2. Respons terhadap risiko yang telah dinilai atas kesalahan penyajian material: Dalam
merespons risiko yang telah dinilai berdasarkan SA 330, auditor pengguna harus
melakukan hal-hal sebagai berikut:
a. Menentukan apakah kecukupan dan ketepatan bukti audit tentang asersi laporan
keuangan yang relevan tersedia dari catatan yang ada di tangan entitas pengguna;
dan, jika tidak
b. Melaksanakan prosedur audit lebih lanjut untuk memperoleh bukti audit yang
cukup dan tepat atau menggunakan auditor lain untuk melaksanakan prosedur
tersebut di organisasi jasa bagi kepentingan auditor pengguna.

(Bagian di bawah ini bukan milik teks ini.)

Lemma actor_turn_step now i d n : wf_net n -> net_step n (actor_turn cbs now i d n).1.1.
Proof.
  intros Hwf. unfold actor_turn. destruct (actors n !! i) as [p|] eqn:Hp; [|apply net_step_refl].
  destruct (a_kind p); [apply net_step_refl|by eapply special_turn_step|].
  - pose proof (observed_turn_step now i n Hwf) as Hs. by destruct (observed_turn now i n).
Qed.

#[local] Instance net_step_preorder : PreOrder net_step.
Proof. split; [exact net_step_refl|exact net_step_trans]. Qed.

Lemma net_step_release n : net_step n (release_locks n).
Proof. exact (net_step_erase n n _ (eq_sym (erase_release_locks n)) (net_step_refl n)). Qed.

(** What a step does to the net is what a turn of an actor does. *)
(** What a step does to the net is what a turn of an actor does,
    followed by the release of the locks when it cancels the tasks. *)
Lemma run_task_net_by (R : net -> net -> Prop) `{!PreOrder R} k w :
  (forall n, R n (release_locks n)) ->
  (forall i d, R (w_net w) (actor_turn cbs (w_time w) i d (w_net w)).1.1) ->
  R (w_net w) (w_net (run_task cbs k w)).
Proof.
  intros Hrel Ha. unfold run_task.
  destruct (w_tasks w !! k) as [[i []]|]; try reflexivity.
  destruct (runnable k w); try reflexivity.
  all: pose proof (Ha i (w_driver w)) as Hs.
  all: destruct (actor_turn cbs _ i _ _) as [[n' d'] [[]|e|]]; simpl in Hs |- *; try done.
  etrans; [exact Hs|apply Hrel].
Qed.

Lemma sched_step_net_by (R : net -> net -> Prop) `{!PreOrder R} w w' :
  (forall n, R n (release_locks n)) ->
  (forall i d, R (w_net w) (actor_turn cbs (w_time w) i d (w_net w)).1.1) ->
  sched_step cbs w w' -> R (w_net w) (w_net w').
Proof.
  intros Hrel Ha Hs. destruct Hs as [k w Hr|w|sig h w Hh|w|t w Ht]; [| |destruct (installed_handler _ _ Hh) as [-> _]| |].
  - by apply run_task_net_by.
  - apply Hrel.
  - unfold int_handler. destruct (_ || _)%bool; [apply Hrel|reflexivity].
  - unfold settle. destruct (w_main w); try reflexivity. apply Hrel.
  - reflexivity.
Qed.

Lemma sched_step_net w w' :
  sched_step cbs w w' -> wf_net (w_net w) -> net_step (w_net w) (w_net w').
Proof.
  intros Hs Hwf. apply (sched_step_net_by _ w w'); [exact net_step_release| |exact Hs].
  intros. by apply actor_turn_step.
Qed.

Lemma frames_pop_at i l n : frames (pop_at i l n).2 = frames n.
Proof.
  unfold pop_at. destruct (take_at _ n) as [[[|t [|]] n']|] eqn:Ht; try done.
  simpl. by eapply frames_take.
Qed.
Lemma connect_spec_witness :
  match connect 0 1 2 GENERIC_LABEL drain_actors with
  | inl e => (exists what, e = ConfigurationError what) /\
      (2 < 1 \/ ~ exists ps pd, actors drain_actors !! 0%nat = Some ps /\
                  actors drain_actors !! 1%nat = Some pd /\ is_place ps <> is_place pd)
  | inr n' => wf_net n' /\ 1 <= 2 /\
      (forall i l', count_at n' i l' = count_at drain_actors i l') /\
      exists ps pd, actors drain_actors !! 0%nat = Some ps /\ actors drain_actors !! 1%nat = Some pd /\
        actors n' !! 0%nat = Some (set_arcs (a_input_arcs ps)
                                    (a_output_arcs ps ++ [mk_arc 0 1 2 GENERIC_LABEL]) ps) /\
        actors n' !! 1%nat = Some (set_arcs (a_input_arcs pd ++ [mk_arc 0 1 2 GENERIC_LABEL])
                                    (a_output_arcs pd) pd)
  end.
Proof. apply connect_spec. wf_by_computation. Defined.

Lemma drain_net_final_witness :
  count_at (run_turns 1 3 drain_net) 0 GENERIC_LABEL = 0%nat /\
  count_at (run_turns 1 3 drain_net) 2 GENERIC_LABEL = 2%nat /\
  (transition_turn 1 (run_turns 1 3 drain_net)).2 = false.
Proof. apply drain_net_final. lia. Defined.

Lemma n_tester_fires_n_plus_one_times_witness :
  count_at (run_turns 1 5 (n_tester_net 3)) 0 GENERIC_LABEL = (2 * 3 - Nat.min 5 4)%nat /\
  count_at (run_turns 1 5 (n_tester_net 3)) 2 GENERIC_LABEL = Nat.min 5 4.
Proof. apply n_tester_fires_n_plus_one_times. lia. Defined.

Lemma transition_turn_tokens_owned_witness :
  wf_net drain_net /\ tokens_owned drain_net /\ tokens_owned (transition_turn 1 drain_net).1.
Proof.
  assert (H1 : wf_net drain_net) by wf_by_computation.
  assert (H2 : tokens_owned drain_net) by (apply (bool_decide_unpack _); vm_compute; reflexivity).
  split; [exact H1|]. split; [exact H2|]. exact (transition_turn_tokens_owned 1 drain_net H1 H2).
Defined.

Lemma reachable_tokens_owned_witness :
  let n := (n_tester_registered 2).1 in
  let reg := (n_tester_registered 2).2 in
  let w := run_task n_tester_callbacks 1 (main reg n 3) in
  wf_net n /\ tokens_owned n /\ relations.rtc (sched_step n_tester_callbacks) (main reg n 3) w /\
  shape (w_net w) = shape n /\ wf_net (w_net w) /\ tokens_owned (w_net w).
Proof.
  cbv zeta.
  assert (H1 : wf_net (n_tester_registered 2).1) by wf_by_computation.
  assert (H2 : tokens_owned (n_tester_registered 2).1)
    by (apply (bool_decide_unpack _); vm_compute; reflexivity).
  assert (H3 : relations.rtc (sched_step n_tester_callbacks)
    (main (n_tester_registered 2).2 (n_tester_registered 2).1 3)
    (run_task n_tester_callbacks 1 (main (n_tester_registered 2).2 (n_tester_registered 2).1 3)))
    by (apply relations.rtc_once; constructor; vm_compute; reflexivity).
  split; [exact H1|]. split; [exact H2|]. split; [exact H3|].
  exact (reachable_tokens_owned n_tester_callbacks _ _ 3 _ H1 H2 H3).
Defined.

3. Laporan tipe 1 dan tipe 2 yang tidak memasukkan jasa organisasi subjasa: Apabila
auditor pengguna merencanakan untuk menggunakan laporan tipe 1 atau tipe 2 yang
tidak memasukkan jasa yang disediakan oleh organisasi subjasa dan jasa tersebut
relevan dengan audit atas laporan keuangan entitas pengguna, auditor pengguna harus
menerapkan ketentuan SA ini sesuai dengan jasa yang disediakan oleh organisasi
subjasa.
4. Kecurangan, ketidakpatuhan terhadap peraturan perundang-undangan dan kesalahan
penyajian yang tidak dikoreksi berkaitan dengan aktivitas di organisasi jasa: Auditor
pengguna harus meminta keterangan kepada manajemen entitas pengguna apakah
organisasi jasa telah melaporkan kepada entitas pengguna, atau apakah entitas
pengguna menyadari adanya kecurangan, ketidakpatuhan terhadap peraturan
perundang-undangan, atau kesalahan penyajian yang tidak dikoreksi yang
memengaruhi laporan keuangan entitas pengguna. Auditor pengguna harus
mengevaluasi bagaimana hal-hal tersebut memengaruhi sifat, saat, dan luas prosedur
audit lebih lanjut, termasuk dampak terhadap kesimpulan dan laporan auditor
pengguna.
5. Pelaporan oleh Auditor pengguna: Auditor pengguna tidak boleh mengacu ke
pekerjaan auditor jasa dalam laporan auditor pengguna yang berisi opini tanpa
modifikasian kecuali jika diwajibkan oleh peraturan perundang-undangan. Jika
pengacuan tersebut diwajibkan oleh peraturan perundang-undangan, laporan auditor
pengguna harus menunjukkan bahwa pengacuan tersebut tidak mengurangi tanggung
jawab auditor pengguna terhadap opini audit tersebut.
Standar Audit ini berkaitan dengan tanggung jawab auditor untuk mengevaluasi dampak
kesalahan penyajian yang diidentifikasi dalam audit dan kesalahan penyajian yang tidak
dikoreksi, jika ada, terhadap laporan keuangan.